# [Dataset]
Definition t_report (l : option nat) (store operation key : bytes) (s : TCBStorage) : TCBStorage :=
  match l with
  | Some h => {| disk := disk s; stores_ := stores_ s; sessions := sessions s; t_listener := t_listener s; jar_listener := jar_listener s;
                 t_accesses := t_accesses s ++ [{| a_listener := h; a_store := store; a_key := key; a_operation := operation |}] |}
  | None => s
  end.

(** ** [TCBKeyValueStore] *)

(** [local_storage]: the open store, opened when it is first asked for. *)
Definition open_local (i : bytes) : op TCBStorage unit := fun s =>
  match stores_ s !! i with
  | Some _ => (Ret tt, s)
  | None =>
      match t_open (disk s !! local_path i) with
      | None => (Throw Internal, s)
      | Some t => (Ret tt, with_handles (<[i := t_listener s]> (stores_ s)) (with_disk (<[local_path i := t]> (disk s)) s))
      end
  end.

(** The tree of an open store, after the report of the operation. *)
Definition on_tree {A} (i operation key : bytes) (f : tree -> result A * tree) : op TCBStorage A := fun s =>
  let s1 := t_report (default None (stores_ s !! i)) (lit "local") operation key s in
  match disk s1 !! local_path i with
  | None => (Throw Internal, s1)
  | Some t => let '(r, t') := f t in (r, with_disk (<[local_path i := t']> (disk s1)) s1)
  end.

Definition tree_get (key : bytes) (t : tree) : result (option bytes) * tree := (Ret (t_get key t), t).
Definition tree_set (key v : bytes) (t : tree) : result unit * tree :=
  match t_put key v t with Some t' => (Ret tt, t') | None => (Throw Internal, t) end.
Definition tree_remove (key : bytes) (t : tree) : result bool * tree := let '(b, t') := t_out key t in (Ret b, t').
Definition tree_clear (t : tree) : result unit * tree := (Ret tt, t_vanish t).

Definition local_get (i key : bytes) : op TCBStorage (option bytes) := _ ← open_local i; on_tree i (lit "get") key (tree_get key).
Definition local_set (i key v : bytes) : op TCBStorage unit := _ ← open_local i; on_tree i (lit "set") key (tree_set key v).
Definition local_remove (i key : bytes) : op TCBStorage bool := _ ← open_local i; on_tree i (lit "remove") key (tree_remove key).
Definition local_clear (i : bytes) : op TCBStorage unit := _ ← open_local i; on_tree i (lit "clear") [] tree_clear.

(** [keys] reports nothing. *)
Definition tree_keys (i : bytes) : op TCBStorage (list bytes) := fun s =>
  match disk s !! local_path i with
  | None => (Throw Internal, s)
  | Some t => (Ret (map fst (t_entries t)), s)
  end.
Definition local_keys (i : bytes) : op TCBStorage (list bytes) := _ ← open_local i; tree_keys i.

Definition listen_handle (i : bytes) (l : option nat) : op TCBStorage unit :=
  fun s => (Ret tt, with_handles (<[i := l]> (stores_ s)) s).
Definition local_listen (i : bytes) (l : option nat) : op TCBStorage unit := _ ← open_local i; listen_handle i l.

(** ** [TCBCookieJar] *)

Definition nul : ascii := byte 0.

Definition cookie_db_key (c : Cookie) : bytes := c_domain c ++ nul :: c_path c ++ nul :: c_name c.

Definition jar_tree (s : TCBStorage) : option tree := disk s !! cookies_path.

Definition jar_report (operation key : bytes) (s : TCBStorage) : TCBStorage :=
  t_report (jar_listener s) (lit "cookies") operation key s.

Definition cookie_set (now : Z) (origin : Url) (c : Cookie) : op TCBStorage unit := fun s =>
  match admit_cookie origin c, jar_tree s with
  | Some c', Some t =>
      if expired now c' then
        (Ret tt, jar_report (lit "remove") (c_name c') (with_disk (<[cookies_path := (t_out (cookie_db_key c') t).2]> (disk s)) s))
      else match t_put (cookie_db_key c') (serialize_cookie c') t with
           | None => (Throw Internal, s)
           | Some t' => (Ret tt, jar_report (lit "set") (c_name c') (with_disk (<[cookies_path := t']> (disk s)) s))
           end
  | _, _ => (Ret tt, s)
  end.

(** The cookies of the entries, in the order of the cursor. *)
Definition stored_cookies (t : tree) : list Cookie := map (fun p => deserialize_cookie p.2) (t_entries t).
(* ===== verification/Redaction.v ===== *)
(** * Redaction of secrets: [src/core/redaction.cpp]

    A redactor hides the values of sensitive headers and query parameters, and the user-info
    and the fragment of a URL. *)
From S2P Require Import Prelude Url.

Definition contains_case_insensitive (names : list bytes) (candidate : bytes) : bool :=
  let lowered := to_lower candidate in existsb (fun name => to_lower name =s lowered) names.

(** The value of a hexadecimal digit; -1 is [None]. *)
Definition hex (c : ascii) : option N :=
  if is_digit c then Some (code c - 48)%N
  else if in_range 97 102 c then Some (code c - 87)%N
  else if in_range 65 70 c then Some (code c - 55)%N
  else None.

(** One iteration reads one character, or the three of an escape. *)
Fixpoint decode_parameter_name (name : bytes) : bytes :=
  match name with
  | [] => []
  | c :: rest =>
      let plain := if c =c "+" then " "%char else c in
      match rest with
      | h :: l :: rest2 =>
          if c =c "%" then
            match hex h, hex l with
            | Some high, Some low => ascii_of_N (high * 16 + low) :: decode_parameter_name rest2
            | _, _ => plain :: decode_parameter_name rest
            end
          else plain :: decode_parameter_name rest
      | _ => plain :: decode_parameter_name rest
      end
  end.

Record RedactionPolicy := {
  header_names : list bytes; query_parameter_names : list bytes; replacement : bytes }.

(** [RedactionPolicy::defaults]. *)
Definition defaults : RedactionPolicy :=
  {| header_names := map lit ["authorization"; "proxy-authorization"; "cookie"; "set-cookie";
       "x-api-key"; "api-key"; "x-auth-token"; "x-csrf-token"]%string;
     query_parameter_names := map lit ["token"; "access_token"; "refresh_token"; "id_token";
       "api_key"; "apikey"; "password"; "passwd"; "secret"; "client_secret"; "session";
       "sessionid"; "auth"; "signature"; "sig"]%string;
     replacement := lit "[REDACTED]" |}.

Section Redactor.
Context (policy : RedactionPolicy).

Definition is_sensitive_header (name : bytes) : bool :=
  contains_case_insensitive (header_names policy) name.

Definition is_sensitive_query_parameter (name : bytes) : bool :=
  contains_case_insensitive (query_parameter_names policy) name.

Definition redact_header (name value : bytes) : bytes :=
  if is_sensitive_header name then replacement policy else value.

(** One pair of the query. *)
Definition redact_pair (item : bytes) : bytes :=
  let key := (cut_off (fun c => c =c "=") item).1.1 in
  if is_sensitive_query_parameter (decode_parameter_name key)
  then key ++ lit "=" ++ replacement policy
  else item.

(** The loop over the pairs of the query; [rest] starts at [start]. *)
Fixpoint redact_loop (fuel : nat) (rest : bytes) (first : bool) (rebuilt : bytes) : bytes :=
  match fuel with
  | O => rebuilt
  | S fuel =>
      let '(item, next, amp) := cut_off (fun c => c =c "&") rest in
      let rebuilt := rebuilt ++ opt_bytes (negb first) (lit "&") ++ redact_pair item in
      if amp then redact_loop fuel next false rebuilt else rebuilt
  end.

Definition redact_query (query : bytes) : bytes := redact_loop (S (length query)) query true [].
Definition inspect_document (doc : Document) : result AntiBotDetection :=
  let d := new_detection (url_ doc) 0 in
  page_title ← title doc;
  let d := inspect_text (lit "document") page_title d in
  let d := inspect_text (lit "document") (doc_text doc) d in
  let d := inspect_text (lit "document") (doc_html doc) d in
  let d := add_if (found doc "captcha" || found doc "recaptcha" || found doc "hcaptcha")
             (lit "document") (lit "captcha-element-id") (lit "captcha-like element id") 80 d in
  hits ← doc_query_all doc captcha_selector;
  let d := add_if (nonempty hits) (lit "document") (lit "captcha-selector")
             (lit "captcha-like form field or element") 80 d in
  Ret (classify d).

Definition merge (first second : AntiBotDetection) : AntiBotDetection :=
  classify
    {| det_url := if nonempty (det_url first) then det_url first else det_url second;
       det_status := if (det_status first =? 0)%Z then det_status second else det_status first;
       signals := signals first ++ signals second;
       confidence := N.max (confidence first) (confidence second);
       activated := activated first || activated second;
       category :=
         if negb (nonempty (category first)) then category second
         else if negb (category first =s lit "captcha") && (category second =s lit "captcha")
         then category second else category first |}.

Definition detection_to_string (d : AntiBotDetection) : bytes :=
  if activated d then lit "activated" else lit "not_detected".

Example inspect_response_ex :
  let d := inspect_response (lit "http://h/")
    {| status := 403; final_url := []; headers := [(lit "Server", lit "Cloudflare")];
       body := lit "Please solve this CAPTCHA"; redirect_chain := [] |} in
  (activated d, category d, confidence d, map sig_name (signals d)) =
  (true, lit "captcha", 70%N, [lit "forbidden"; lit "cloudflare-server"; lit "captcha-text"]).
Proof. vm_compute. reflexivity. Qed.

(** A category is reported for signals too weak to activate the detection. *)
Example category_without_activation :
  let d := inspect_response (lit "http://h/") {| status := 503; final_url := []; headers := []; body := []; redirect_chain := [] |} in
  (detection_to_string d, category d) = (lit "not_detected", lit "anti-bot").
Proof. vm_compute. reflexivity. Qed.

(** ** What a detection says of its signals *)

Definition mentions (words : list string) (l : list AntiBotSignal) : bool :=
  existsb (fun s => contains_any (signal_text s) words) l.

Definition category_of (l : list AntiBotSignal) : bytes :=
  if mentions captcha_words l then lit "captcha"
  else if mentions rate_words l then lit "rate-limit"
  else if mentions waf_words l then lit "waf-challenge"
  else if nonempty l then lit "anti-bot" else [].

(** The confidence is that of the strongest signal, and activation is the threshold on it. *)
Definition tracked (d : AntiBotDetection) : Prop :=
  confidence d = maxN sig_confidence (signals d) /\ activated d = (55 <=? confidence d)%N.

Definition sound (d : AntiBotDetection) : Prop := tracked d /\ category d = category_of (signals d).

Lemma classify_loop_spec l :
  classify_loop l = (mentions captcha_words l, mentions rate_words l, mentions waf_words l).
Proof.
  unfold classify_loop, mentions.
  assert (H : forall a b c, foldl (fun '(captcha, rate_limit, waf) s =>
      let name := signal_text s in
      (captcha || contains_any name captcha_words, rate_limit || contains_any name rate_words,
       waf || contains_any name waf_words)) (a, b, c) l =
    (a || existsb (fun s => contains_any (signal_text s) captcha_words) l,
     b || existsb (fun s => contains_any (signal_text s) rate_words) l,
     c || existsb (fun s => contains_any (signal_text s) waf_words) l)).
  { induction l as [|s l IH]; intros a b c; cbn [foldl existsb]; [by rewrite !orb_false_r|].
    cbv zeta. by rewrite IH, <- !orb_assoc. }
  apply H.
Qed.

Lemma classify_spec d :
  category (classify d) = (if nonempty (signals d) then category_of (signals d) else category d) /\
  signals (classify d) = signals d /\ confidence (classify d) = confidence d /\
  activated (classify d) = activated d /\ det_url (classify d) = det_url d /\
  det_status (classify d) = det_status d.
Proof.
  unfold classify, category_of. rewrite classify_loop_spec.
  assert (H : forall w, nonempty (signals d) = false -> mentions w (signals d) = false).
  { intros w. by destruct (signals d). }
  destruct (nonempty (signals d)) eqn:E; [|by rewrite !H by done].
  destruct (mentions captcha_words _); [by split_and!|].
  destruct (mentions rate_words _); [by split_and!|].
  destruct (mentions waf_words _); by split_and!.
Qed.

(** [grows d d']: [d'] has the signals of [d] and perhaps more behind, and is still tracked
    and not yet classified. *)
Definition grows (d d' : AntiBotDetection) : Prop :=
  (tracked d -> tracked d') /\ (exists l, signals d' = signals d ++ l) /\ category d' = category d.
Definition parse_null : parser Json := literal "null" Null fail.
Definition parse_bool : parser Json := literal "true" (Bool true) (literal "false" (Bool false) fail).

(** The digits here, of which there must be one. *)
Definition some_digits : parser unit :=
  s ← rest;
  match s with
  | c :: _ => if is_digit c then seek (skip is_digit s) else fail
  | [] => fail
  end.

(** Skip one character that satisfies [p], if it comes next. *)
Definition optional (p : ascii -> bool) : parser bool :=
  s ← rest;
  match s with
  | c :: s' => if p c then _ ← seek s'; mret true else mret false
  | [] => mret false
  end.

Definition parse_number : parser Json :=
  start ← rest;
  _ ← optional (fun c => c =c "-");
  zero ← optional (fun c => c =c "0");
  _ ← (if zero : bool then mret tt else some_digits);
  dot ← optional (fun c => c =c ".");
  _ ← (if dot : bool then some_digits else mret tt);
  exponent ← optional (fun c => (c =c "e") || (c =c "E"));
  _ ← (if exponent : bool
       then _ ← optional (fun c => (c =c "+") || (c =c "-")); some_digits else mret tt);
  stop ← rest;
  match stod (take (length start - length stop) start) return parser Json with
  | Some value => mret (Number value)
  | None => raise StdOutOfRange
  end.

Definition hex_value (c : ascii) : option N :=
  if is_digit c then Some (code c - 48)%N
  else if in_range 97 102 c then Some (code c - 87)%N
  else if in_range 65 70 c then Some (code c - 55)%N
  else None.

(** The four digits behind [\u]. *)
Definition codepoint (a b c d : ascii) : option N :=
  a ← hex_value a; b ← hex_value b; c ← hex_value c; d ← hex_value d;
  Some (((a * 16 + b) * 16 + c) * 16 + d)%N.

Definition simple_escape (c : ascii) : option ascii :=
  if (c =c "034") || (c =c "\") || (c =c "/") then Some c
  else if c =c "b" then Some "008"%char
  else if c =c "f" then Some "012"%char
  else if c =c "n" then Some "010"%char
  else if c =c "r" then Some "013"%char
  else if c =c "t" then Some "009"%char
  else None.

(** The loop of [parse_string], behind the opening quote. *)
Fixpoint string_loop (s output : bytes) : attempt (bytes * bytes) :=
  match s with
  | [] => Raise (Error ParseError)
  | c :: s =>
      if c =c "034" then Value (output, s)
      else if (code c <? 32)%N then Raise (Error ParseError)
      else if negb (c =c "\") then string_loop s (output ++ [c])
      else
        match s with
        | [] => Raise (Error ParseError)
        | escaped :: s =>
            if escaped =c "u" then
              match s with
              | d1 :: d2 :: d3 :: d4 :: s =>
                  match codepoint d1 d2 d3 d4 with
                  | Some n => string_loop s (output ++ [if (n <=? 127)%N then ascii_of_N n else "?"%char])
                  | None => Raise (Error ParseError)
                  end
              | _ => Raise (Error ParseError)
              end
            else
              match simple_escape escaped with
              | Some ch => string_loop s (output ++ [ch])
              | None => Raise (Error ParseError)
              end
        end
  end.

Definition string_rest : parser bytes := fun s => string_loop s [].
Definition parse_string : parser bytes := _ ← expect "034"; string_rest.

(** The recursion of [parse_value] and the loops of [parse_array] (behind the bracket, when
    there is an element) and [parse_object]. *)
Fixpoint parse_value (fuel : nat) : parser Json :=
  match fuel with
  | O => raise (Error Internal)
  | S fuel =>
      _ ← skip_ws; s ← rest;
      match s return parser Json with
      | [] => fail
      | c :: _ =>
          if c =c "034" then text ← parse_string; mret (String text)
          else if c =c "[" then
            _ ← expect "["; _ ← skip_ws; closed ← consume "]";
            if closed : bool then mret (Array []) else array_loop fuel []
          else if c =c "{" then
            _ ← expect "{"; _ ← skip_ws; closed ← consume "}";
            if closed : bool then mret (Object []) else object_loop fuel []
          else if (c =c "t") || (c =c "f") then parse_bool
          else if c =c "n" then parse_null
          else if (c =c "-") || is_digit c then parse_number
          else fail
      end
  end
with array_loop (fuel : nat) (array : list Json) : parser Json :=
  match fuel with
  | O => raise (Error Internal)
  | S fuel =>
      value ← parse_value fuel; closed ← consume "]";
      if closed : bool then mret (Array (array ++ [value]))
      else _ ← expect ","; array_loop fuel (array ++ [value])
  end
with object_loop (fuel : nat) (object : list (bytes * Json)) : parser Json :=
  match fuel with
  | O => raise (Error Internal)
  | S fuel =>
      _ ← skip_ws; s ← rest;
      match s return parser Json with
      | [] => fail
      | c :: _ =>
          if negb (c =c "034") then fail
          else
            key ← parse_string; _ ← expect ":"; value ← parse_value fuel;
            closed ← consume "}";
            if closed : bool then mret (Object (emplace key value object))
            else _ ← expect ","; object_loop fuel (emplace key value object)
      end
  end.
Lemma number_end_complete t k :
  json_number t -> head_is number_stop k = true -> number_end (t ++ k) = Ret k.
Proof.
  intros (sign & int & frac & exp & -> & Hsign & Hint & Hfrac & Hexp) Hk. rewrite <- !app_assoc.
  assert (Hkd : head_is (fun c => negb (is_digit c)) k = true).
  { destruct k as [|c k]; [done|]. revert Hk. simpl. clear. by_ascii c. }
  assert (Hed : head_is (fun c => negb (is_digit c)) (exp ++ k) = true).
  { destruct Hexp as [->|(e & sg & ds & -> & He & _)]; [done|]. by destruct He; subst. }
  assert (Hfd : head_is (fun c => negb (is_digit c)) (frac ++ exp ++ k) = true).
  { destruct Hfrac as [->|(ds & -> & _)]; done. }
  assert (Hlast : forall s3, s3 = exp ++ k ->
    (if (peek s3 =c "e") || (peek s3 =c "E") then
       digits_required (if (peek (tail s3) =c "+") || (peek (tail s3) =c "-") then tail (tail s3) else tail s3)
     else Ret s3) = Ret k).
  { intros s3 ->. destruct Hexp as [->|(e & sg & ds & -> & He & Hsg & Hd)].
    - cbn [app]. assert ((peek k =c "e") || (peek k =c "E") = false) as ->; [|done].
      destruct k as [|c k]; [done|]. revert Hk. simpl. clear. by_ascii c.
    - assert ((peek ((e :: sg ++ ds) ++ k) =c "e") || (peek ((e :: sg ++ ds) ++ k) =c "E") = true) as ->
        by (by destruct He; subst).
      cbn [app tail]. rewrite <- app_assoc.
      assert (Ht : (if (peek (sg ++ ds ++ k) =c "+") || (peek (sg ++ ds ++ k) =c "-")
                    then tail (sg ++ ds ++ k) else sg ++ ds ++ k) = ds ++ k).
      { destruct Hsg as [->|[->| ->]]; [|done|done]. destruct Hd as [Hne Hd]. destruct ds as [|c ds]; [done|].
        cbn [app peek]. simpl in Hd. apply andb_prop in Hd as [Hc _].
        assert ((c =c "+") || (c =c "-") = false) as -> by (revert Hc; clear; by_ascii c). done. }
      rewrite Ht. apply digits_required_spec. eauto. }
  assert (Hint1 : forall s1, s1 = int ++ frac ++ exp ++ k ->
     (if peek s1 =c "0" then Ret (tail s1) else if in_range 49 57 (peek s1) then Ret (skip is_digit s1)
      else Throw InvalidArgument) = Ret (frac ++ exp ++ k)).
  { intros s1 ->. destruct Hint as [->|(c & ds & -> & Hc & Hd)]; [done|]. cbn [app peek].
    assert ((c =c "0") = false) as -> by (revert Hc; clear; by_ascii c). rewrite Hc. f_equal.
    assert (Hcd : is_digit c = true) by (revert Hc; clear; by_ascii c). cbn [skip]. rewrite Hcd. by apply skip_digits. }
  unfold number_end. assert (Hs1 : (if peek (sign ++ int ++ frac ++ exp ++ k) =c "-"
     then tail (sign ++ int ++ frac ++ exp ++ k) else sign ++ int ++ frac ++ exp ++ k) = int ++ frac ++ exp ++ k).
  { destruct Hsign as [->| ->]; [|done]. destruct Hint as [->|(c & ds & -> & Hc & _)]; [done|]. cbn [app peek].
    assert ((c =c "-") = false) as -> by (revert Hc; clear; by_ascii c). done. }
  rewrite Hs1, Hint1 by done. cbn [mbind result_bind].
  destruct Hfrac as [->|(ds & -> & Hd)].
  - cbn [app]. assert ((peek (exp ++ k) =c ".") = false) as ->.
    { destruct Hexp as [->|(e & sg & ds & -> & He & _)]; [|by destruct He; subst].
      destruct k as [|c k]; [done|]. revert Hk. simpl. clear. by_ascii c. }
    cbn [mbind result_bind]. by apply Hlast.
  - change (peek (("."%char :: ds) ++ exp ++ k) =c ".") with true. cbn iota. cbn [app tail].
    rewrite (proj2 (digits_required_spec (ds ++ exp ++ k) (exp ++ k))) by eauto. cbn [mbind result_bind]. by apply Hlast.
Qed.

# [Exercise directions]
In the data above, find each line where the string "Lemma" appears, then copy it.

# [Completed task]
Lemma classify_loop_spec l :
Lemma classify_spec d :
Lemma number_end_complete t k :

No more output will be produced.